During the second quarter, the Company recognized certain non-recurring
charges and gains related to previously announced restructurings and the
Company’s April 2008 private equity financing,
which affected net loss for the three and six month periods ended June
30, 2008 and are discussed further below. On a Generally Accepted
Accounting Principles in the United States ("GAAP”)

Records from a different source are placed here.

(* ===== verification/PendingPool.v ===== *)
(** * The pending sub-pool

    [crates/transaction-pool/src/pool/pending.rs]: transactions that are ready
    for the next block, with an index of the lowest and of the highest nonce of
    every sender.  The broadcast channel to running iterators is not part of
    the state here; the iterators model their end of it ([BestTxs]). *)

From S2P Require Import Prelude Ordered TxErrors TxIdentifier TxState TxTypes SubPoolSpec.
Import Identifier TxState TxTypes SubPoolSpec.

Module Pending.

Section pending.
Context `{AlloyConstants} {ordering : TransactionOrdering}.

(** ** Data *)

Record PendingTransaction := mkPending {
  pd_submission_id : Z;
  pd_transaction : ValidPoolTransaction;
  pd_priority : Priority PriorityValue;
}.

Record PendingPool := mkPendingPool {
  submission_id : Z;
  by_id : gmap TransactionId PendingTransaction;
  highest_nonces : gmap SenderId PendingTransaction;
  independent_transactions : gmap SenderId PendingTransaction;
  size_of : SizeTracker;
}.

Definition pending_new : PendingPool := mkPendingPool 0 ∅ ∅ ∅ size_default.

(** [impl Ord for PendingTransaction]: by priority, then older first. *)
Definition pending_cmp (a b : PendingTransaction) : comparison :=
  match priority_cmp (pd_priority a) (pd_priority b) with
  | Eq => Z.compare (pd_submission_id b) (pd_submission_id a)
  | c => c
  end.

Definition unlocks (tx : PendingTransaction) : TransactionId :=
  descendant (transaction_id (pd_transaction tx)).

Implicit Types (self p : PendingPool) (tx : PendingTransaction).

basis, including non-recurring matters, Neurogen recognized a net loss
for the second quarter of 2008 of $6.4 million and a net loss
attributable to common stockholders of $11.8 million, or $0.28 per share
on 42.1 million weighted average shares outstanding. On a non-GAAP
basis, excluding non-recurring matters, net loss for the quarter totaled
$8.5 million, or $0.20 per share. This compares to a net loss during the
second quarter of 2007 of $13.6 million, or $0.33 per share on 41.8
million weighted average shares outstanding.
On a GAAP basis, including non-recurring matters, the Company recognized
a net loss for the six months ended June 30, 2008 of $23.0 million and a
net loss attributable to common stockholders of $28.4 million, or $0.67
per share on 42.1 million weighted average shares outstanding. On a
non-GAAP basis, excluding non-recurring matters, net loss for the period
totaled $22.6 million, or $0.54 per share. This compares to a net loss
of $32.9 million, or $0.79 per share on 41.8 million weighted average
shares outstanding for the six month period ended June 30, 2007.
Neurogen’s total cash and marketable
securities as of June 30, 2008 totaled $42.8 million, which included
$28.4 million in net proceeds received in April for the private
placement offering of exchangeable preferred stock and warrants with
certain institutional investors.
"We remain focused on our ongoing Phase 2
clinical trials in Parkinson’s disease and
restless legs syndrome with aplindore, our dopamine D2 partial agonist,”
said Stephen R. Davis, President and CEO. "We
expect to have results from these studies by the end of the year. We
also continue to carefully limit our resource commitments while we
gather and evaluate data related to adipiplon, our GABA alpha 3 partial
agonist. With $42.8 million as of the end of the quarter, we have the
capital to get to important clinical results and then determine how best
to employ our capital for our shareholders’
benefit,” Mr. Davis added.
Research and development expenses for the second quarter of 2008
decreased to $8.0 million from $16.4 million in the second quarter of
2007 and for the six month period of 2008, decreased to $20.0 million
from $35.3 million in the comparable period of 2007. The decrease in R&D
expenses for the quarter was due primarily to decreases in non-cash
compensation from stock option expense, salaries, benefits and lower
spending in Neurogen’s clinical and
preclinical drug development programs.
General and administrative expenses for the second quarter of 2008
decreased to $0.8 million, compared to $3.5 million for the same period
in 2007, and for the six month period of 2008, decreased to $2.9 million
from $7.2 million for the comparable period of 2007. The decrease for
the quarter was due mainly to decreases in non-cash compensation from
stock option expense, salaries, benefits, legal and patent expenses.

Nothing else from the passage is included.